__Work request__. Beginning with the first line of the data below, set down each line exactly through the line that contains "m + length nodes)%nat)".

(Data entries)
Lemma enumerate_nodes_ok g nodes m : (forall node, node ∈ nodes -> is_Some (in_reduction_site node) ->
    is_Some (ir_provenance_nodes g !! in_node_id node)) -> (forall k b, m !! k = Some b -> sb_site b = k) ->
  (exists m', ofold (enumerate_node g) m nodes = Ok m' /\ (forall k b, m' !! k = Some b -> sb_site b = k)
     /\ (forall s, is_Some (m' !! s) <-> is_Some (m !! s) \/ exists node, node ∈ nodes /\ in_reduction_site node = Some s)
     /\ (size m' <= size m + length nodes)%nat)
  \/ exists e, ofold (enumerate_node g) m nodes = Err e.
Proof.
  revert m. induction nodes as [|node nodes IH]; intros m Hprov Hm.
  - left. exists m. split; [done|]. split; [done|]. split; [|cbn; lia]. intros s. split; [by left|]. intros [?|(n & Hn%elem_of_nil & _)]; done.
  - cbn [ofold]. unfold enumerate_node at 1 3.
    assert (Hprov' : forall node, node ∈ nodes -> is_Some (in_reduction_site node) -> is_Some (ir_provenance_nodes g !! in_node_id node))
      by (intros n Hn; apply Hprov; by right).
    destruct (in_reduction_site node) as [site|] eqn:Hsite.
    + destruct (Hprov node ltac:(by left)) as [q Hq]; [by rewrite Hsite|]. rewrite Hq. cbn [expect obind].
      destruct (m !! site) as [prev|] eqn:Hprev; [right; eauto|]. cbn [obind].
      destruct (IH (<[site := MkReductionSiteBinding (in_node_id node) site q (op_tag (in_op node))
        (expert_weight_slot_for_op (in_op node)) (norm_site_for_qg_ref q)]> m)) as [(m' & Hf & Hk & Hs & Hsz)|He]; [done| | |by right].
      * intros k b [[<- <-]|[Hne Hb]]%lookup_insert_Some; [done | by apply Hm].
      * left. exists m'. split; [done|]. split; [done|]. rewrite map_size_insert_None in Hsz by done. split; [|cbn; lia].
        intros s. rewrite Hs, lookup_insert_is_Some. setoid_rewrite elem_of_cons. split.
        -- intros [[<-|[_ ?]]|(n & Hn & Hns)]; [right; eauto | by left | right; eauto].
        -- intros [?|(n & [->|Hn] & Hns)]; [|left; left; congruence | right; eauto].
           left. destruct (decide (site = s)); auto.
    + cbn [obind]. destruct (IH m Hprov' Hm) as [(m' & Hf & Hk & Hs & Hsz)|He]; [|by right]. left. exists m'.
      split; [done|]. split; [done|]. split; [|cbn; lia]. intros s. rewrite Hs. setoid_rewrite elem_of_cons.
      split; intros [?|(n & Hn & Hns)]; [by left | right; eauto | by left|]. destruct Hn as [->|Hn]; [congruence | right; eauto].
Qed.

Lemma enumerate_reduction_sites_ok g : ir_ok g ->
  (exists sites, enumerate_reduction_sites g = Ok sites /\ sites_ok g sites) \/ exists e, enumerate_reduction_sites g = Err e.
Proof.
  intros Hg. unfold enumerate_reduction_sites.
  destruct (enumerate_nodes_ok g (ir_nodes g) ∅ Hg) as [(m & -> & Hk & Hs & Hsz)|[e ->]]; [done| |right; by exists e].
  left. eexists. split; [done|]. pose proof (sorted_items_sorted m) as [Hsorted Hnd].
  assert (Heq : map sb_site (map snd (sorted_items m)) = map fst (sorted_items m)).
  { rewrite map_map. apply map_ext_in. intros [k b] Hin%list_elem_of_In. apply sorted_items_elem in Hin. cbn. by apply Hk. }
  constructor; rewrite ?Heq; [done | done | |].
  - intros s. rewrite list_elem_of_fmap. setoid_rewrite lookup_empty in Hs. split.
    + intros ([k b] & -> & Hin%sorted_items_elem). destruct (proj1 (Hs k)) as [Hn|Hn]; [eauto | by destruct Hn | done].
    + intros Hn. destruct (proj2 (Hs s)) as [b Hb]; [by right|]. exists (s, b). split; [done | by apply sorted_items_elem].
  - rewrite length_map. unfold sorted_items. rewrite sort_by_perm, length_map_to_list. by rewrite map_size_empty in Hsz.
Qed.
(* ===== verification/Store.v ===== *)
(** * The content-addressed store

    Hashes ([gbf-foundation/src/hash.rs]), blobs ([gbf-store/src/blob.rs]) and
    the stage cache over them ([stage_cache.rs]).

    A [Hash256] is its 256-bit value, most significant byte first.  SHA-256 is
    the class [Sha256].  The directories of a store are the record [Store]: a
    blob file by its hash, an index file by its cache key, with the text it
    holds ([None] when it is not text).  Only files under the names that the
    store itself gives are modelled.  Which file operations fail, and in which
    order a directory is listed, is the class [FileSystem]; the operating
    system's error is not kept.  The store has one user at a time, so the arms
    for a file that another process created or removed meanwhile are those of a
    file that is there or not. *)

From S2P Require Import Prelude Numeric.

(** ** Hashes *)

(** The bytes of a value, most significant first ([as_bytes]). *)
Fixpoint be_bytes (n : nat) (h : Z) : list Z :=
  match n with
  | O => []
  | S n => be_bytes n (h / 256) ++ [h mod 256]
  end.

Definition be_value (l : list Z) : Z := fold_left (fun acc b => acc * 256 + b) l 0.

Definition hash_ZERO : Z := 0.

Definition hash_bytes (h : Z) : list Z := be_bytes 32 h.

Definition hex_char (d : Z) : ascii := ascii_of_N (Z.to_N (if d <? 10 then 48 + d else 87 + d)).

Fixpoint hex_string (l : list Z) : string :=
  match l with
  | [] => ""
  | b :: l => String (hex_char (b / 16)) (String (hex_char (b mod 16)) (hex_string l))
  end.

Definition to_hex (h : Z) : string := hex_string (hash_bytes h).

Definition hash_display (h : Z) : string := String.append "sha256:" (to_hex h).

Inductive Hash256ParseError :=
| InvalidPrefix
| InvalidLength (expected actual : Z)
| InvalidHex (index : Z) (byte : ascii).
#[export] Instance Hash256ParseError_eq_dec : EqDecision Hash256ParseError.
Proof. solve_decision. Defined.

Definition hex_value (c : ascii) : option Z :=
  let byte := Z.of_N (N_of_ascii c) in
  if (48 <=? byte) && (byte <=? 57) then Some (byte - 48)
  else if (97 <=? byte) && (byte <=? 102) then Some (byte - 97 + 10)
  else None.

(** The loop over [chunks_exact(2)]; [index] counts the characters read. *)
Fixpoint parse_hex (index : Z) (hex : string) : outcome Hash256ParseError (list Z) :=
  match hex with
  | String c1 (String c0 hex) =>
      let* high := ok_or (hex_value c1) (InvalidHex index c1) in
      let* low := ok_or (hex_value c0) (InvalidHex (index + 1) c0) in
      let* l := parse_hex (index + 2) hex in
      Ok (Z.lor (Z.shiftl high 4) low :: l)
  | _ => Ok []
  end.

Definition hash_from_str (s : string) : outcome Hash256ParseError Z :=
  let* hex := ok_or (strip_prefix "sha256:" s) InvalidPrefix in
  if negb (Z.of_nat (String.length hex) =? 64)
  then Err (InvalidLength 64 (Z.of_nat (String.length hex)))
  else
    let* bytes := parse_hex 0 hex in
    Ok (be_value bytes).

(** ** The file system *)

Class Sha256 := sha256 : list Z -> Z.

Inductive IoOp :=
| Op_ReadBlob (h : Z) | Op_StatBlob (h : Z) | Op_RemoveBlob (h : Z) | Op_ListBlobs
| Op_WriteTmp | Op_RenameBlob (h : Z)
| Op_ReadIndex (k : Z) | Op_WriteIndex (k : Z) | Op_RemoveIndex (k : Z) | Op_ListIndexes.

Class FileSystem := {
  io_fails : IoOp -> bool;
  read_dir : list Z -> list Z;
  read_dir_perm : forall l, Permutation (read_dir l) l;
}.

Record Store := {
  blobs : gmap Z (list Z);
  indexes : gmap Z (option string);
}.

Definition set_blobs (b : gmap Z (list Z)) (s : Store) : Store :=
  {| blobs := b; indexes := s.(indexes) |}.
Definition set_indexes (i : gmap Z (option string)) (s : Store) : Store :=
  {| blobs := s.(blobs); indexes := i |}.

Inductive BlobStoreError :=
| BS_Io
| LenMismatch (expected actual : Z)
| HashMismatch (expected actual : Z)
| NotFound (hash : Z)
| BlobTooLarge (len max : Z)
| ExistingBlobCorrupt (hash actual : Z).
#[export] Instance BlobStoreError_eq_dec : EqDecision BlobStoreError.
Proof. solve_decision. Defined.

Inductive BlobCodec := Raw | Zstd.
Record BlobRef := { ref_hash : Z; ref_len : Z; ref_codec : BlobCodec }.

Section Blobs.
  Context `{Sha256} `{FileSystem}.

(** ** Blobs *)

Definition blob_exists (s : Store) (h : Z) : bool := bool_decide (is_Some (s.(blobs) !! h)).

Definition blob_get (s : Store) (h : Z) : outcome BlobStoreError (list Z) :=
  if io_fails (Op_ReadBlob h) then Err BS_Io else ok_or (s.(blobs) !! h) (NotFound h).

Definition checked_blob_len (len : Z) : outcome BlobStoreError Z :=
  if len <? U32 then Ok len else Err (BlobTooLarge len (U32 - 1)).

Definition get_ref (s : Store) (r : BlobRef) : outcome BlobStoreError (list Z) :=
  let* bytes := blob_get s r.(ref_hash) in
  let actual := if zlen bytes <? U32 then zlen bytes else U32 - 1 in
  if negb (actual =? r.(ref_len)) then Err (LenMismatch r.(ref_len) actual) else Ok bytes.

(** Opening a file that is not there is an I/O error. *)
Definition verify_existing (s : Store) (h : Z) : outcome BlobStoreError unit :=
  if io_fails (Op_ReadBlob h) then Err BS_Io else
  match s.(blobs) !! h with
  | None => Err BS_Io
  | Some bytes =>
      let actual := sha256 bytes in
      if negb (actual =? h) then Err (ExistingBlobCorrupt h actual) else Ok ()
  end.

(** The rename of the temporary file that holds [bytes]. *)
Definition commit_tmp (s : Store) (h : Z) (bytes : list Z) : outcome BlobStoreError unit * Store :=
  if blob_exists s h then (verify_existing s h, s)
  else if io_fails (Op_RenameBlob h) then (Err BS_Io, s)
  else (Ok (), set_blobs (<[h := bytes]> s.(blobs)) s).

Definition commit_bytes (s : Store) (h : Z) (bytes : list Z) : outcome BlobStoreError unit * Store :=
  if blob_exists s h then (verify_existing s h, s)
  else if io_fails Op_WriteTmp then (Err BS_Io, s)
  else commit_tmp s h bytes.

(** [result.map(|_| value)]. *)
Definition with_result {E A B} (r : outcome E A * Store) (b : B) : outcome E B * Store :=
  (obind (fst r) (fun _ => Ok b), snd r).

Definition blob_put (s : Store) (bytes : list Z) : outcome BlobStoreError Z * Store :=
  let hash := sha256 bytes in
  with_result (commit_bytes s hash bytes) hash.

Definition put_expect (s : Store) (expected : Z) (bytes : list Z) : outcome BlobStoreError Z * Store :=
  let actual := sha256 bytes in
  if negb (actual =? expected) then (Err (HashMismatch expected actual), s)
  else with_result (commit_bytes s expected bytes) expected.

Definition put_as (s : Store) (bytes : list Z) (codec : BlobCodec)
    : outcome BlobStoreError BlobRef * Store :=
  match checked_blob_len (zlen bytes) with
  | Ok len =>
      let '(r, s) := blob_put s bytes in
      (obind r (fun hash => Ok {| ref_hash := hash; ref_len := len; ref_codec := codec |}), s)
  | Err e => (Err e, s)
  | Panic => (Panic, s)
  | NoFuel => (NoFuel, s)
  end.

(** The reader's chunks, hashed and written as they come. *)
Definition put_streaming (s : Store) (chunks : list (list Z)) : outcome BlobStoreError Z * Store :=
  if io_fails Op_WriteTmp then (Err BS_Io, s)
  else
    let hash := sha256 (concat chunks) in
    with_result (commit_tmp s hash (concat chunks)) hash.

Definition blob_remove (s : Store) (h : Z) : outcome BlobStoreError unit * Store :=
  if io_fails (Op_RemoveBlob h) then (Err BS_Io, s)
  else (Ok (), set_blobs (delete h s.(blobs)) s).

(** Sorted without repetition, whatever the order of the directories. *)
Definition list_blobs (s : Store) : outcome BlobStoreError (list Z) :=
  if io_fails Op_ListBlobs then Err BS_Io
  else Ok (merge_sort Z.le (read_dir (map fst (map_to_list s.(blobs))))).

End Blobs.

(** ** The stage cache *)

Record SemVer := { sv_major : Z; sv_minor : Z; sv_patch : Z }.

(** The components and the flags are in ascending order of their names. *)
Record StageKey := {
  stage_id : list Z;
  shard_local : list (list Z * Z);
  sk_global : Z;
  feature_flags : list (list Z);
  pass_version : SemVer;
}.

Inductive StageCacheError :=
| SC_Io
| SC_BlobStore (e : BlobStoreError)
| KeyEncodingFailed (component : string) (value : Z)
| InvalidIndex (key : Z) (detail : Hash256ParseError).
#[export] Instance StageCacheError_eq_dec : EqDecision StageCacheError.
Proof. solve_decision. Defined.

Definition len_u32 (component : string) (value : Z) : outcome StageCacheError Z :=
  if value <? U32 then Ok value else Err (KeyEncodingFailed component value).

Definition semver_u32 (component : string) (value : Z) : outcome StageCacheError Z :=
  if value <? U32 then Ok value else Err (KeyEncodingFailed component value).

(** [hasher.update]s of a string: what they append to the hashed bytes. *)
Definition update_string (value : list Z) : outcome StageCacheError (list Z) :=
  let* n := len_u32 "string length" (zlen value) in
  Ok (le_bytes 4 n ++ value).

Definition update_component (c : list Z * Z) : outcome StageCacheError (list Z) :=
  let* name := update_string (fst c) in
  Ok (name ++ hash_bytes (snd c)).

(** The bytes that [try_compose_key] hashes. *)
Definition key_preimage (key : StageKey) : outcome StageCacheError (list Z) :=
  let* id := update_string key.(stage_id) in
  let* nc := len_u32 "shard_local component count" (zlen key.(shard_local)) in
  let* cs := omapM update_component key.(shard_local) in
  let* nf := len_u32 "feature flag count" (zlen key.(feature_flags)) in
  let* fs := omapM update_string key.(feature_flags) in
  let* major := semver_u32 "major" key.(pass_version).(sv_major) in
  let* minor := semver_u32 "minor" key.(pass_version).(sv_minor) in
  let* patch := semver_u32 "patch" key.(pass_version).(sv_patch) in
  Ok (id ++ le_bytes 4 nc ++ concat cs ++ hash_bytes key.(sk_global) ++ le_bytes 4 nf ++ concat fs
      ++ le_bytes 4 major ++ le_bytes 4 minor ++ le_bytes 4 patch).

Definition try_compose_key `{Sha256} (key : StageKey) : outcome StageCacheError Z :=
  let* bytes := key_preimage key in
  Ok (sha256 bytes).

(** The UTF-8 forms of the characters that [trim] removes. *)
Definition whitespace_forms : list (list Z) :=
  [[0x09]; [0x0A]; [0x0B]; [0x0C]; [0x0D]; [0x20]; [0xC2; 0x85]; [0xC2; 0xA0]; [0xE1; 0x9A; 0x80];
   [0xE2; 0x80; 0x80]; [0xE2; 0x80; 0x81]; [0xE2; 0x80; 0x82]; [0xE2; 0x80; 0x83];
   [0xE2; 0x80; 0x84]; [0xE2; 0x80; 0x85]; [0xE2; 0x80; 0x86]; [0xE2; 0x80; 0x87];
   [0xE2; 0x80; 0x88]; [0xE2; 0x80; 0x89]; [0xE2; 0x80; 0x8A]; [0xE2; 0x80; 0xA8];
   [0xE2; 0x80; 0xA9]; [0xE2; 0x80; 0xAF]; [0xE2; 0x81; 0x9F]; [0xE3; 0x80; 0x80]].

Definition byte_string (l : list Z) : string :=
  String.string_of_list_ascii (map (fun b => ascii_of_N (Z.to_N b)) l).

Definition strip_any (forms : list string) (s : string) : option string :=
  List.fold_right (fun form rest => match strip_prefix form s with Some t => Some t | None => rest end)
    None forms.

(** Removes prefixes while one matches; the length of the text is fuel enough. *)
Fixpoint strip_all (fuel : nat) (forms : list string) (s : string) : string :=
  match fuel with
  | O => s
  | S fuel => match strip_any forms s with Some t => strip_all fuel forms t | None => s end
  end.

Definition str_rev (s : string) : string :=
  String.string_of_list_ascii (rev (String.list_ascii_of_string s)).

Definition trim_start (s : string) : string :=
  strip_all (String.length s) (map byte_string whitespace_forms) s.
Definition trim_end (s : string) : string :=
  str_rev (strip_all (String.length s)
             (map (fun f => byte_string (rev f)) whitespace_forms) (str_rev s)).
Definition trim (s : string) : string := trim_end (trim_start s).

Section Cache.
  Context `{Sha256} `{FileSystem}.

(** [Ok None]: no such file. *)
Definition read_index_hash (s : Store) (key : Z) : outcome StageCacheError (option Z) :=
  if io_fails (Op_ReadIndex key) then Err SC_Io else
  match s.(indexes) !! key with
  | None => Ok None
  | Some None => Err SC_Io
  | Some (Some raw) =>
      match hash_from_str (trim raw) with
      | Ok h => Ok (Some h)
      | Err e => Err (InvalidIndex key e)
      | Panic => Panic
      | NoFuel => NoFuel
      end
  end.

Definition cache_get (s : Store) (key : StageKey) : outcome StageCacheError (option (list Z)) :=
  let* composed := try_compose_key key in
  let* payload_hash := read_index_hash s composed in
  match payload_hash with
  | None => Ok None
  | Some payload_hash =>
      match blob_get s payload_hash with
      | Ok bytes => Ok (Some bytes)
      | Err (NotFound _) => Ok None
      | Err e => Err (SC_BlobStore e)
      | Panic => Panic
      | NoFuel => NoFuel
      end
  end.

Definition atomic_write_index (s : Store) (key payload_hash : Z) : outcome StageCacheError unit * Store :=
  if io_fails (Op_WriteIndex key) then (Err SC_Io, s)
  else (Ok (), set_indexes (<[key := Some (hash_display payload_hash)]> s.(indexes)) s).

Record StageCacheEntry := { ce_key : Z; ce_payload_hash : Z }.

Definition cache_put (s : Store) (key : StageKey) (payload : list Z)
    : outcome StageCacheError StageCacheEntry * Store :=
  match try_compose_key key with
  | Ok composed =>
      let '(r, s) := blob_put s payload in
      match r with
      | Ok payload_hash =>
          with_result (atomic_write_index s composed payload_hash)
            {| ce_key := composed; ce_payload_hash := payload_hash |}
      | Err e => (Err (SC_BlobStore e), s)
      | Panic => (Panic, s)
      | NoFuel => (NoFuel, s)
      end
  | Err e => (Err e, s)
  | Panic => (Panic, s)
  | NoFuel => (NoFuel, s)
  end.

End Cache.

__Written response__.
Lemma enumerate_nodes_ok g nodes m : (forall node, node ∈ nodes -> is_Some (in_reduction_site node) ->
    is_Some (ir_provenance_nodes g !! in_node_id node)) -> (forall k b, m !! k = Some b -> sb_site b = k) ->
  (exists m', ofold (enumerate_node g) m nodes = Ok m' /\ (forall k b, m' !! k = Some b -> sb_site b = k)
     /\ (forall s, is_Some (m' !! s) <-> is_Some (m !! s) \/ exists node, node ∈ nodes /\ in_reduction_site node = Some s)
     /\ (size m' <= size m + length nodes)%nat)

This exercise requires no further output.